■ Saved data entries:
_ _ _ _ _

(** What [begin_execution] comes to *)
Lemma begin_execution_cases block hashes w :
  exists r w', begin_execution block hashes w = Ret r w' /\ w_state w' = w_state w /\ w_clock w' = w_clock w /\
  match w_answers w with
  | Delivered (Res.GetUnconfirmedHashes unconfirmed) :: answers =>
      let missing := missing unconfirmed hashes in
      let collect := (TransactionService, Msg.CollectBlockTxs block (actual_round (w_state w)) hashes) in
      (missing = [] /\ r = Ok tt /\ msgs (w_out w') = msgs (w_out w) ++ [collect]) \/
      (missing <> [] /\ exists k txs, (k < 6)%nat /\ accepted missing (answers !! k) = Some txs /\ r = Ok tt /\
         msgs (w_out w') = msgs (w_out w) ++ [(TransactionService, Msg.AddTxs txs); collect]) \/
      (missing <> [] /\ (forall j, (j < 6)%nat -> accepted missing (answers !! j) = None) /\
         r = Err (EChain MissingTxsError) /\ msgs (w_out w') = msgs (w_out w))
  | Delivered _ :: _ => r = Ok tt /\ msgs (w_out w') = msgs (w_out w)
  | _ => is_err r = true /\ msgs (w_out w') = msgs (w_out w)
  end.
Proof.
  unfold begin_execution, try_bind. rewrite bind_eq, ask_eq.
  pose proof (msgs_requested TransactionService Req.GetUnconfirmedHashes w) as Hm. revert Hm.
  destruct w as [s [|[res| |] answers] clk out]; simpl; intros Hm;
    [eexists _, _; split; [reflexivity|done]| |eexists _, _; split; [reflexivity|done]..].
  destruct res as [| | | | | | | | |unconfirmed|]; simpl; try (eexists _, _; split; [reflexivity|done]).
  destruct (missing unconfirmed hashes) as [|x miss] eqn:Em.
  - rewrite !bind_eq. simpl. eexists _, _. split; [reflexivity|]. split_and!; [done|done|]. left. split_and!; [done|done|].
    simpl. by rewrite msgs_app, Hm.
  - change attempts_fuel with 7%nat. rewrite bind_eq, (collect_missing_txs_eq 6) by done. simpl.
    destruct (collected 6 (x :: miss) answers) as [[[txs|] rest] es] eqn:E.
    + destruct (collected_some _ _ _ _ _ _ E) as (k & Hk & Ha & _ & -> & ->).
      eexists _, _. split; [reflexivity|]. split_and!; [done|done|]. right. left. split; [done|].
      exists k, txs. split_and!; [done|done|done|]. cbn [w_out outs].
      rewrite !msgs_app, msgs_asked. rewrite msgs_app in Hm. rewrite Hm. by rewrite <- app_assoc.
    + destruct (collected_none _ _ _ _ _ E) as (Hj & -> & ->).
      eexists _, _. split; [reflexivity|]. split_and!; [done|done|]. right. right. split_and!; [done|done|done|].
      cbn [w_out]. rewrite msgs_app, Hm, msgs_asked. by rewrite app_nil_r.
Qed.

_ _ _ _ _

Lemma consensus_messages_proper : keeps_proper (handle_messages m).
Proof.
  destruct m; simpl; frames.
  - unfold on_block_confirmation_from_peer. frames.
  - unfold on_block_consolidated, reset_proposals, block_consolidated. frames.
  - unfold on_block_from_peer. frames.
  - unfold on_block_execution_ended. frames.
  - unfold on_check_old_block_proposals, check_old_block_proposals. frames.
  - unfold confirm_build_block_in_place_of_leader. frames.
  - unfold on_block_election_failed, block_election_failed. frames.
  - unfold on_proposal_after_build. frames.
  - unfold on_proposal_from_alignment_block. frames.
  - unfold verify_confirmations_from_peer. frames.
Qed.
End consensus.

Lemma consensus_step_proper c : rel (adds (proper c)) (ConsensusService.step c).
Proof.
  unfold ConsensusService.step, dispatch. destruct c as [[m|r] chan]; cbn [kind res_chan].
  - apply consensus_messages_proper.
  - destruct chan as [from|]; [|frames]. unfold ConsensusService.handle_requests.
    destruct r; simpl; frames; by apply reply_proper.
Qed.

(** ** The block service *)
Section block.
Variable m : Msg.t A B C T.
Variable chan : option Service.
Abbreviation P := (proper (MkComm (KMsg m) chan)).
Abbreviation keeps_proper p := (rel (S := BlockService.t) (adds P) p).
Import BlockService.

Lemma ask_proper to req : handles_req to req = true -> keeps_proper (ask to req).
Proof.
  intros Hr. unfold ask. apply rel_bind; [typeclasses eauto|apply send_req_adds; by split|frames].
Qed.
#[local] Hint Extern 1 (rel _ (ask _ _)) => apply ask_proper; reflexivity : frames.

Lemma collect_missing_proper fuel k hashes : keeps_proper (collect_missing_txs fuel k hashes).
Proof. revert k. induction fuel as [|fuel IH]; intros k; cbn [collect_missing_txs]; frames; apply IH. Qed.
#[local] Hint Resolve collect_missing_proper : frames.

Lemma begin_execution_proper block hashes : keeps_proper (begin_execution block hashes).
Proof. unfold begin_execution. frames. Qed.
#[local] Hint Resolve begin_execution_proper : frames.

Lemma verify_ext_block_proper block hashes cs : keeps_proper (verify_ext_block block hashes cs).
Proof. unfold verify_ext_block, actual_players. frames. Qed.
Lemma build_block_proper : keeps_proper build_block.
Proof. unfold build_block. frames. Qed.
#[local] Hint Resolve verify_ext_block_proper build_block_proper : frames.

_ _ _ _ _

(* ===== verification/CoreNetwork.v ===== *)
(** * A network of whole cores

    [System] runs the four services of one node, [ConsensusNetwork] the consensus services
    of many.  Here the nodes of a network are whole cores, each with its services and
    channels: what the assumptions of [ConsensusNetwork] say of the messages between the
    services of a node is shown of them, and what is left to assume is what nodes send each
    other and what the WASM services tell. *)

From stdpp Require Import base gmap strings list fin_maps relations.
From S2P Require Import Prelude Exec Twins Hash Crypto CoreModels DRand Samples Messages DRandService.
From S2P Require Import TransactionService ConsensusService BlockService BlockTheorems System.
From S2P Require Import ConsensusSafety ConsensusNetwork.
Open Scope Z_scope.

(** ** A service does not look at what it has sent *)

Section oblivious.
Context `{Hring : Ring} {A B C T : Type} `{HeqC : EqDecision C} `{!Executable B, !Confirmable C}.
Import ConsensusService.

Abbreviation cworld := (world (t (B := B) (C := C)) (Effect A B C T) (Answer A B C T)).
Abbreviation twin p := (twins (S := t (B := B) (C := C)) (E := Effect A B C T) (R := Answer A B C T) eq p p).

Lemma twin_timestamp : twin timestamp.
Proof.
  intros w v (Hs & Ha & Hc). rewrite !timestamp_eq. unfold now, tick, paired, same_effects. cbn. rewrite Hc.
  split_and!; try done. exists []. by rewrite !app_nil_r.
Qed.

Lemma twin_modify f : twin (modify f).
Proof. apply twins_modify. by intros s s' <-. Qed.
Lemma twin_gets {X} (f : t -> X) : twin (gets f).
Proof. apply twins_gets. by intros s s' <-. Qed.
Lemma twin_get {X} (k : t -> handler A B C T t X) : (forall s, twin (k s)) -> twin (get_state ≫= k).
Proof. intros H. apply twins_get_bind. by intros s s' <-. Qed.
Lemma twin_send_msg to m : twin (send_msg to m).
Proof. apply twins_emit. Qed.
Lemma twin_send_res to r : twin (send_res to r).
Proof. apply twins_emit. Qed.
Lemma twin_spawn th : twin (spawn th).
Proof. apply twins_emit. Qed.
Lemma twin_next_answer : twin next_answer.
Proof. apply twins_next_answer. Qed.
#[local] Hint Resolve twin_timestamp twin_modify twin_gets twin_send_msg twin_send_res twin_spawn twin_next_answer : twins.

_ _ _ _ _

Scan the lines above for "(** What [begin_execution] comes to *)" and for "E) as (Hj & -> & ->).". Repeat exactly the line holding each of them and every line in between.

(** What [begin_execution] comes to *)
Lemma begin_execution_cases block hashes w :
  exists r w', begin_execution block hashes w = Ret r w' /\ w_state w' = w_state w /\ w_clock w' = w_clock w /\
  match w_answers w with
  | Delivered (Res.GetUnconfirmedHashes unconfirmed) :: answers =>
      let missing := missing unconfirmed hashes in
      let collect := (TransactionService, Msg.CollectBlockTxs block (actual_round (w_state w)) hashes) in
      (missing = [] /\ r = Ok tt /\ msgs (w_out w') = msgs (w_out w) ++ [collect]) \/
      (missing <> [] /\ exists k txs, (k < 6)%nat /\ accepted missing (answers !! k) = Some txs /\ r = Ok tt /\
         msgs (w_out w') = msgs (w_out w) ++ [(TransactionService, Msg.AddTxs txs); collect]) \/
      (missing <> [] /\ (forall j, (j < 6)%nat -> accepted missing (answers !! j) = None) /\
         r = Err (EChain MissingTxsError) /\ msgs (w_out w') = msgs (w_out w))
  | Delivered _ :: _ => r = Ok tt /\ msgs (w_out w') = msgs (w_out w)
  | _ => is_err r = true /\ msgs (w_out w') = msgs (w_out w)
  end.
Proof.
  unfold begin_execution, try_bind. rewrite bind_eq, ask_eq.
  pose proof (msgs_requested TransactionService Req.GetUnconfirmedHashes w) as Hm. revert Hm.
  destruct w as [s [|[res| |] answers] clk out]; simpl; intros Hm;
    [eexists _, _; split; [reflexivity|done]| |eexists _, _; split; [reflexivity|done]..].
  destruct res as [| | | | | | | | |unconfirmed|]; simpl; try (eexists _, _; split; [reflexivity|done]).
  destruct (missing unconfirmed hashes) as [|x miss] eqn:Em.
  - rewrite !bind_eq. simpl. eexists _, _. split; [reflexivity|]. split_and!; [done|done|]. left. split_and!; [done|done|].
    simpl. by rewrite msgs_app, Hm.
  - change attempts_fuel with 7%nat. rewrite bind_eq, (collect_missing_txs_eq 6) by done. simpl.
    destruct (collected 6 (x :: miss) answers) as [[[txs|] rest] es] eqn:E.
    + destruct (collected_some _ _ _ _ _ _ E) as (k & Hk & Ha & _ & -> & ->).
      eexists _, _. split; [reflexivity|]. split_and!; [done|done|]. right. left. split; [done|].
      exists k, txs. split_and!; [done|done|done|]. cbn [w_out outs].
      rewrite !msgs_app, msgs_asked. rewrite msgs_app in Hm. rewrite Hm. by rewrite <- app_assoc.
    + destruct (collected_none _ _ _ _ _ E) as (Hj & -> & ->).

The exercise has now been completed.